(* ===== verification/Alike.v ===== *)
(** * Alike: JSON values that differ in the order of their properties

    What the compiler writes and a reader parses again is the data up to the order of
    properties ([same], StableStringify.v).  Code that reads values by name cannot tell
    such values apart: the readers of JsValue.v respect the relation [alike], as [Proper]
    instances and as rules for chains of [←]. *)

From Stdlib Require Import Floats.SpecFloat.
From S2P Require Import Prelude Collections JsNumber JsValue StableStringify Json.

(** The same data, with each name once. *)
Definition alike (v w : value) : Prop := distinct_names v ∧ same v w.

(** Results of computations that cannot tell. *)
Definition result_rel {A B} (R : A → B → Prop) (x : result A) (y : result B) : Prop :=
  match x, y with
  | Ok a, Ok b => R a b
  | Throw e, Throw e' => e = e'
  | _, _ => False
  end.

Lemma result_rel_bind {A B C D} (R : A → B → Prop) (Q : C → D → Prop) m m' f g :
  result_rel R m m' → (∀ a b, R a b → result_rel Q (f a) (g b)) →
  result_rel Q (m ≫= f) (m' ≫= g).
Proof. destruct m, m'; cbn; auto; done. Qed.

Lemma result_rel_eq {A} (R : A → A → Prop) `{!Reflexive R} x y : x = y → result_rel R x y.
Proof. intros ->. by destruct y; cbn. Qed.

Lemma result_rel_Ok {A B} (R : A → B → Prop) m m' a :
  result_rel R m m' → m = Ok a → ∃ b, m' = Ok b ∧ R a b.
Proof. intros H ->. destruct m'; [eauto|done]. Qed.

Lemma result_rel_fold {A B S T} (R : A → B → Prop) (Q : S → T → Prop) f g l l' s t :
  (∀ s t a b, Q s t → R a b → result_rel Q (f s a) (g t b)) →
  Forall2 R l l' → Q s t → result_rel Q (fold_result f s l) (fold_result g t l').
Proof.
  intros Hf Hl. revert s t. induction Hl as [|a b l l' Hab _ IH]; intros s t Hs; [done|].
  cbn. eapply result_rel_bind; eauto.
Qed.

(** ** Values *)

Lemma names_ok_distinct v : names_ok v → distinct_names v.
Proof.
  induction v as [| | | | | | |l IH|o IH| |] using value_ind_nested; intros Hn; try done.
  - apply names_ok_array in Hn. apply distinct_names_array. rewrite Forall_forall in *. auto.
  - apply names_ok_object in Hn as (Hnd & _ & Hn). apply distinct_names_object. split; [done|].
    rewrite Forall_forall in *. auto.
Qed.

(** Equal but for arrays and objects, which are alike member by member. *)
Lemma alike_scalar v w :
  alike v w → match v with VArray _ | VObject _ => True | _ => w = v end.
Proof. intros [_ H]. inversion H; subst; by try case_match. Qed.

Lemma alike_array l w : alike (VArray l) w → ∃ l', w = VArray l' ∧ Forall2 alike l l'.
Proof.
  intros [Hd H]. apply distinct_names_array in Hd.
  assert (∃ l', w = VArray l' ∧ Forall2 same l l') as (l' & -> & Hl).
  { inversion H; subst; eexists; split; try done. by apply Forall_Forall2_diag, Forall_forall; intros; constructor. }
  exists l'. split; [done|]. clear H. induction Hl; [done|].
  apply Forall_cons in Hd as [??]. constructor; [by split|auto].
Qed.

Lemma map_get_pointwise {V W} (R : V → W → Prop) (o : list (string * V)) (o' : list (string * W)) k :
  Forall2 (λ a b, a.1 = b.1 ∧ R a.2 b.2) o o' →
  option_Forall2 R (map_get o k) (map_get o' k).
Proof.
  induction 1 as [|[j x] [j' y] o o' [Hj Hxy] _ IH]; [constructor|]. cbn in *. subst.
  case_match; [by constructor|done].
Qed.

Lemma inherited_distinct k : distinct_names (inherited k).
Proof. unfold inherited. repeat case_match; try done. split; [constructor|done]. Qed.

Lemma alike_refl v : distinct_names v → alike v v.
Proof. split; [done|constructor]. Qed.

(** The members of alike objects. *)
Lemma alike_object o w :
  alike (VObject o) w →
  ∃ o', w = VObject o' ∧ ∀ k, option_Forall2 alike (map_get o k) (map_get o' k).
Proof.
  intros [Hd H]. apply distinct_names_object in Hd as [Hnd Hd].
  assert (∀ k x, map_get o k = Some x → distinct_names x) as Hdk.
  { intros k x Hx%map_get_Some_elem_of. rewrite Forall_forall in Hd. by apply (Hd (k, x)). }
  assert (∃ o', w = VObject o' ∧ ∀ k, option_Forall2 same (map_get o k) (map_get o' k)) as (o' & -> & Hg).
  { inversion H as [| |? o1 o' Hp Ho]; subst; eexists; (split; [done|]); intros k.
    - destruct (map_get o k); repeat constructor.
    - rewrite (map_get_perm o o1) by done. by apply map_get_pointwise. }
  exists o'. split; [done|]. intros k. specialize (Hg k). specialize (Hdk k).
  destruct Hg; constructor. by split; auto.
Qed.

Lemma alike_own o o' :
  (∀ k, option_Forall2 alike (map_get o k) (map_get o' k)) → ∀ k, alike (own_get o k) (own_get o' k).
Proof.
  intros H k. specialize (H k). unfold own_get. destruct H; [done|].
  apply alike_refl, inherited_distinct.
Qed.

Lemma entries_of_array l l' i :
  Forall2 alike l l' →
  Forall2 (λ a b, a.1 = b.1 ∧ alike a.2 b.2) (imap (λ j x, (index_key (i + j), x)) l)
    (imap (λ j x, (index_key (i + j), x)) l').
Proof.
  intros H. revert i. induction H as [|x y l l' Hxy _ IH]; intros i; cbn; [done|].
  constructor; [done|]. specialize (IH (S i)).
  assert (∀ (m : list value), imap ((λ j x, (index_key (i + j), x)) ∘ S) m
    = imap (λ j x, (index_key (S i + j), x)) m) as Hm.
  { intros m. apply imap_ext. intros j z _. cbn. do 2 f_equal. lia. }
  by rewrite !Hm.
Qed.

(** ** The readers *)

#[export] Instance get_prop_alike k : Proper (alike ==> result_rel alike) (λ v, get_prop v k).
Proof.
  intros v w H. destruct v as [| | | | | | |l|o|c|c n];
    try (apply alike_scalar in H as ->; cbn; try done;
         repeat case_match; cbn; apply alike_refl; try done; apply inherited_distinct).
  - apply alike_scalar in H as ->. cbn. case_match; cbn; [by apply alike_refl|].
    apply alike_own. intros j. set (m := imap _ _).
    destruct (map_get m j) as [x|] eqn:Hx; constructor. apply alike_refl.
    apply map_get_Some_elem_of, elem_of_lookup_imap in Hx as (i & y & [= -> ->] & _). done.
  - apply alike_array in H as (l' & -> & H). cbn. rewrite (Forall2_length _ _ _ H).
    case_match; cbn; [by apply alike_refl|]. apply alike_own. intros j.
    by apply map_get_pointwise, (entries_of_array l l' 0).
  - apply alike_object in H as (o' & -> & H). cbn. by apply alike_own.
Qed.

Lemma alike_truthy v w : alike v w → truthy w = truthy v.
Proof.
  intros H. destruct v; try by apply alike_scalar in H as ->.
  - by apply alike_array in H as (? & -> & _).
  - by apply alike_object in H as (? & -> & _).
Qed.

#[export] Instance iterate_alike : Proper (alike ==> result_rel (Forall2 alike)) iterate.
Proof.
  intros v w H. destruct v; try (apply alike_scalar in H as ->; cbn; try done).
  - apply Forall_Forall2_diag, Forall_forall. intros x (c & -> & _)%list_elem_of_fmap. by apply alike_refl.
  - by apply alike_array in H as (l' & -> & H).
  - by apply alike_object in H as (o' & -> & _).
Qed.

#[export] Instance template_alike : Proper (alike ==> eq) template.
Proof.
  intros v. induction v as [| | | | | | |l IH|o _| |] using value_ind_nested; intros w H;
    try by apply alike_scalar in H as ->.
  - apply alike_array in H as (l' & -> & H). cbn. f_equal.
    induction H as [|x y l l' Hxy _ IHl]; [done|]. apply Forall_cons in IH as [IHx IH].
    rewrite (IHl IH), (IHx y Hxy).
    destruct x; try by rewrite (alike_scalar _ _ Hxy).
    + by apply alike_array in Hxy as (? & -> & _).
    + by apply alike_object in Hxy as (? & -> & _).
  - apply alike_object in H as (o' & -> & H). cbn. specialize (H "toString").
    assert (map_has o' "toString" = map_has o "toString") as ->; [|done].
    unfold map_has. by destruct H.
Qed.

#[export] Instance ToNumber_alike : Proper (alike ==> eq) ToNumber.
Proof.
  intros v w H. pose proof (template_alike v w H) as Ht.
  destruct v; try by apply alike_scalar in H as ->.
  - apply alike_array in H as (? & -> & _). cbn [ToNumber]. by rewrite Ht.
  - apply alike_object in H as (? & -> & _). cbn [ToNumber]. by rewrite Ht.
Qed.
(** The loop over [i]: [fuel] bounds its turns, one for each byte being enough. *)
Fixpoint append_chunks (fuel i : nat) (bytes : list Z) (binary : units) : units :=
  match fuel with
  | O => binary
  | S fuel' =>
      if (i <? length bytes)%nat then
        append_chunks fuel' (i + chunkSize) bytes (binary ++ take chunkSize (drop i bytes))
      else binary
  end.

Definition encodeForUrl (code : units) : units :=
  let bytes := TextEncoder_encode code in
  let binary := append_chunks (length bytes) 0 bytes [] in
  match t ← btoa binary; encodeURIComponent t with
  | Ok encoded => encoded
  | Throw _ => []
  end.

Definition decodeFromUrl (encoded : units) : option units :=
  match base64 ← decodeURIComponent encoded; atob base64 with
  | Ok bytes => Some (TextDecoder_decode bytes)
  | Throw _ => None
  end.

(** The fragment of the address that handleShare copies; it copies none when the text
    does not encode. *)
Definition shared_hash (code : units) : option units :=
  match encodeForUrl code with
  | [] => None
  | encoded => Some (units_of "#code=" ++ encoded)
  end.

(** The first half of getInitialCode: the plan in [window.location.hash], if any. *)
Definition code_in_hash (hash : units) : option units :=
  match hash with
  | [] => None
  | _ =>
      match params_get (URLSearchParams (tail hash)) (units_of "code") with
      | None | Some [] => None
      | Some encoded =>
          match decodeFromUrl encoded with
          | None | Some [] => None
          | decoded => decoded
          end
      end
  end.

Example share_small :
  shared_hash (units_of "a>?") = Some (units_of "#code=YT4%2F").
Proof. by vm_compute. Qed.
Example share_wide :
  (shared_hash [0xE9; 0x20AC; 0xD83D; 0xDE00; 0xD800; 0x41] ≫= code_in_hash) =
  Some [0xE9; 0x20AC; 0xD83D; 0xDE00; 0xFFFD; 0x41].
Proof. by vm_compute. Qed.

(** ** UTF-16 and UTF-8 round trips *)

(** Comparisons as inequalities. *)
Ltac ranges :=
  unfold is_unit, is_byte, is_high, is_low, is_surrogate, in_range in *;
  repeat match goal with
  | H : _ && _ = true |- _ => apply andb_true_iff in H as [? ?]
  | H : _ && _ = false |- _ => apply andb_false_iff in H
  | H : (_ <=? _) = true |- _ => apply Z.leb_le in H
  | H : (_ <? _) = true |- _ => apply Z.ltb_lt in H
  | H : (_ <? _) = false |- _ => apply Z.ltb_ge in H
  | H : (_ =? _) = true |- _ => apply Z.eqb_eq in H
  | H : (_ =? _) = false |- _ => apply Z.eqb_neq in H
  | H : context [(_ <=? _) = false] |- _ => rewrite Z.leb_gt in H
  | |- _ && _ = true => apply andb_true_iff; split
  | |- (_ <=? _) = true => apply Z.leb_le
  end.
Ltac solve_ranges := ranges; Z.to_euclidean_division_equations; lia.

Definition is_point (c : Z) : Prop := 0 <= c < 0x110000.
Definition is_scalar (c : Z) : Prop := is_point c ∧ is_surrogate c = false.

(** Two units at a time. *)
Lemma units_ind (P : units → Prop) :
  P [] → (∀ u, P [u]) → (∀ u v us, P (v :: us) → P us → P (u :: v :: us)) → ∀ us, P us.
Proof.
  intros H0 H1 H2 us. enough (P us ∧ ∀ u, P (u :: us)) as []; [done|].
  induction us as [|v us [IH1 IH2]]; [by split|]. split; [by apply IH2|].
  intros u. by apply H2.
Qed.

== Your instructions ==
Output all lines from the beginning of the data up to the line holding "such values apart: the", that line included, exactly as written.

== Task result ==
(* ===== verification/Alike.v ===== *)
(** * Alike: JSON values that differ in the order of their properties

    What the compiler writes and a reader parses again is the data up to the order of
    properties ([same], StableStringify.v).  Code that reads values by name cannot tell
    such values apart: the readers of JsValue.v respect the relation [alike], as [Proper]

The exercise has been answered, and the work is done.